So with my son back in the xterra I tried to sum up the best "quick" advice I could give him; told him to be patient as it could be months of work to get where he wanted to be.  I wished him good luck and we head off.  When I had been giving the man some pointers I mentioned positive reinforcement; this obviously hit a cord with him as he smiled.  I knew then that he had been researching the cure for a while and had discovered that there were other ways other than just yanking on the collar; which in fact does absolutely nothing but damage a dogs neck.  "Ah yes positive reinforcement" he said, shadowing my statement.  This made me smile.

Changes



Our pack has changed; the inner workings of each and every pack are fascinating.  Small and large happenings can have a drastic impact on the day to day activities within a family of dogs.  As you all know we have lost two members in a very close time span; an almost unbearable event for the humans but how do our canine pack members deal?  The passing of our little Jessie was most definitely noted; all three remaining dogs searched quietly for the tiny pack member.  I could see them looking around corners and sniffing items that she might be behind.  But due to Jessie being hit with dementia over a year ago her absence had already started back in the beginning of 2011.  Physical and mental health plays a roll in a pack as well.

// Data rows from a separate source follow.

(** ** The helper calls of the programs, with the types of their arguments *)
Definition akil_calls : list (helper * list ctype) :=
  let event_ptr := CPtr false (CNamed "event_t") in
  let map_ptr := CPtr false CVoid in
  let u64_ptr := CPtr false (CScalar K_u64) in
  [(bpf_ringbuf_reserve, [map_ptr; CScalar K_ulong; CScalar K_int]);
   (bpf_ringbuf_submit, [event_ptr; CScalar K_int]);
   (bpf_get_current_cgroup_id, []);
   (bpf_ktime_get_ns, []);
   (bpf_get_current_pid_tgid, []);
   (bpf_map_update_elem, [map_ptr; u64_ptr; u64_ptr; CScalar K_int]);
   (bpf_map_lookup_elem, [map_ptr; u64_ptr]);
   (bpf_map_delete_elem, [map_ptr; u64_ptr])].

(** The results the programs dereference, and whether they test them first
    ([if (!e) return 0;], [if (!start) return 0;]). *)
Definition akil_derefs : list (helper * bool) :=
  [(bpf_ringbuf_reserve, true); (bpf_map_lookup_elem, true)].

(** ** What the probes are meant to report

    The ideal stream of a run: one event per firing of the counting probes, and
    one per contention interval, with no capacity limits. *)
Record event := mk_event {
  ev_type : Z; ev_cgroup : Z; ev_time : Z; ev_value : option Z
}.

Section ideal.
Variable period : Z.

Definition ideal_step (p : probe) (c : hook) (w : gmap Z Z) : gmap Z Z * list event :=
  match p with
  | PageFault => (w, [mk_event EVENT_TYPE_PAGE_FAULT (cur_cgroup c) (ktime c) None])
  | SchedSwitch => (w, [mk_event EVENT_TYPE_CTX_SWITCH (cur_cgroup c) (ktime c) None])
  | CacheMiss => (w, [mk_event EVENT_TYPE_CACHE_MISS (cur_cgroup c) (ktime c) (Some period)])
  | ContentionBegin => (<[cur_pid_tgid c := ktime c]> w, [])
  | ContentionEnd =>
      match w !! cur_pid_tgid c with
      | None => (w, [])
      | Some t0 => (delete (cur_pid_tgid c) w,
          [mk_event EVENT_TYPE_LOCK_CONTENTION (cur_cgroup c) (ktime c)
             (Some (u64! (ktime c - t0)))])
      end
  end.

Fixpoint ideal_events (tr : list (probe * hook)) (w : gmap Z Z) : list event :=
  match tr with
  | [] => []
  | (p, c) :: tr =>
      let '(w', evs) := ideal_step p c w in evs ++ ideal_events tr w'
  end.

Fixpoint ideal_waiting (tr : list (probe * hook)) (w : gmap Z Z) : gmap Z Z :=
  match tr with
  | [] => w
  | (p, c) :: tr => ideal_waiting tr (fst (ideal_step p c w))
  end.
End ideal.

(** A ring buffer record as the struct it holds. *)
Definition decode_event (bs : list Z) : event :=
  let ty := get_le 1 off_event_type bs in
  mk_event ty (get_le 8 off_cgroup_id bs) (get_le 8 off_timestamp_ns bs)
    (if decide (ty = EVENT_TYPE_CACHE_MISS \/ ty = EVENT_TYPE_LOCK_CONTENTION)
     then Some (get_le 8 off_payload bs) else None).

Jessie had been a force to be reckoned with; an ever presence very alpha bitch.  No one messed with her; they learned quickly who the canine boss was and what you were allowed and not allowed to do.  She was an amazing leader; she was calm and only jumped to action if things got out of control.  Having a small dog with so much presence, so much "big dog" attitude is fun just to watch.  The pack was multi-dimensional and I loved every second with them all.  But nothing ever stays the same.



I was at the beach yesterday with Luke and Elsa; it is strange for me to have only two.  One thing that has been interesting during these last weeks is the degree of interest in my packs shift.  When I talk to other dog folks they are very curious to hear how things have changed.  I realized that people want to learn about the passing of an old and the addition of a new; it can be a scary unknown if you've never dealt with either.  Anytime someone is added or taken away things can change drastically.

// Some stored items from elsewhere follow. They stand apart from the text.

(** The constructor either succeeds, with the items its arguments stand for, or
    fails and leaves an iterator that gives nothing. *)
Class OpenIterLaws {A E} (I : OpenIter A E) (items : A -> list E) : Prop := {
  iter_new_law a it : let r := iter_new a it in
    remaining (fst r) = if snd r =? 0 then items a else [];
  iter_next_law it : match remaining it with
    | [] => snd (iter_next it) = None
    | x :: xs => snd (iter_next it) = Some x /\ remaining (fst (iter_next it)) = xs
    end }.

(** The number iterator gives the integers from [start] to [end] excluded. *)
Abbreviation IterNum := (OpenIter (Z * Z) Z).
Abbreviation IterNumLaws I := (OpenIterLaws I (fun r => seqZ (fst r) (snd r - fst r))).

(** How a loop body ends. *)
Inductive flow := Continue | Break | Return.

(** The calls of the iterator, as they happen. *)
Inductive iter_call := CallNew | CallNext | CallDestroy.

Section iterators.
Context {A E : Type} `{I : OpenIter A E} {S : Type}.

(** [for (init; cond; ) body] after the initialisation: [cond] steps the iterator
    and may stop the loop; the last component is whether the body returned from
    the enclosing function. *)
Fixpoint for_loop (fuel : nat) (cond : option E -> option E) (body : E -> S -> S * flow)
  (it : iter) (s : S) (log : list iter_call) : option (iter * S * list iter_call * bool) :=
  match fuel with
  | O => None
  | Datatypes.S fuel =>
      let '(it, t) := iter_next it in
      let log := log ++ [CallNext] in
      match cond t with
      | None => Some (it, s, log, false)
      | Some i =>
          match body i s with
          | (s, Continue) => for_loop fuel cond body it s log
          | (s, Break) => Some (it, s, log, false)
          | (s, Return) => Some (it, s, log, true)
          end
      end
  end.

(** The iterator variable of the macros, with its cleanup attribute: it is created
    once, and destroyed when the loop is left, whichever way. *)
Definition with_iter (fuel : nat) (args : A) (cond : option E -> option E) (body : E -> S -> S * flow)
  (stale : iter) (s : S) : option (S * list iter_call * bool) :=
  let it := fst (iter_new args stale) in
  match for_loop fuel cond body it s [CallNew] with
  | None => None
  | Some (it, s, log, ret) => Some (s, log ++ [CallDestroy], ret)
  end.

For us it has been a big change and that includes Luke.  Elsa has been dealt a softer blow by virtue of her age alone; she is resilient like most youngn's and can move on and adapt quickly and easily.  She most definitely noted the absence of Tilley; she had very much been like a Mother/mentor figure for her.  They were physically close; Elsa is a very touchy feely type and often chose to lay touching Tilley.  She had also taken to caring for Tilley; she cleaned her eyes, face and ears on a daily basis, their connection was undeniable.  But Elsa is fine and showing no negative signs of the loss.  I feel ever grateful that Elsa was able to share so many months with such an amazing roll model.

As for Luke; he is not doing as well as I had thought he would.  I assure you that he is okay and will be fine but he is displaying much more fallout than I had anticipated.  Having spent his entire life with both Jessie and Tilley it goes without saying that he is feeling the loss.  For at least a week after Tilley's passing he seemed okay; I did not see any signs that he was not dealing well.  It took a little over a week for him to realize that she was indeed gone.  Did he think she was just away?  Did he not notice right away due to the upheaval in his life with the move?  For whatever reason it took some time to sink in; then he displayed some seriously heartbreaking behaviors.

Luke has always been my shadow, from the moment he joined us we have basically been joined at the hip.  But he has also always been completely fine with me going out; I work hard at making them really okay with my absence.  So when we returned from dinner one night to hear Luke cry barking all the way from the car we were upset.  I thought that perhaps it was just due to the fact that we had gone out at night, a first here in the new house.  But the following day when I returned from the gym it was the same.  He was also displaying some nervous energy in regards to his following; it had become more clingy, less relaxed.  So the next time I went to leave the house I really noted his need for eye contact; his insecurity about my proximity to him.

It has been a tough time; I like to take my dogs out for one on one, especially the new ones.  But with the monumental events in our life it has been difficult most recently.  Imagine when Luke is feeling so insecure about the loss and move; taking Elsa out and leaving him behind, it is not an option.  So they have tagged along with me for a good week.  Then it was time to work on being at home; together but home.  So I have been going to the gym with no problems.  I leave the television on which has been a huge help; it typically is for any anxious or nervous dog.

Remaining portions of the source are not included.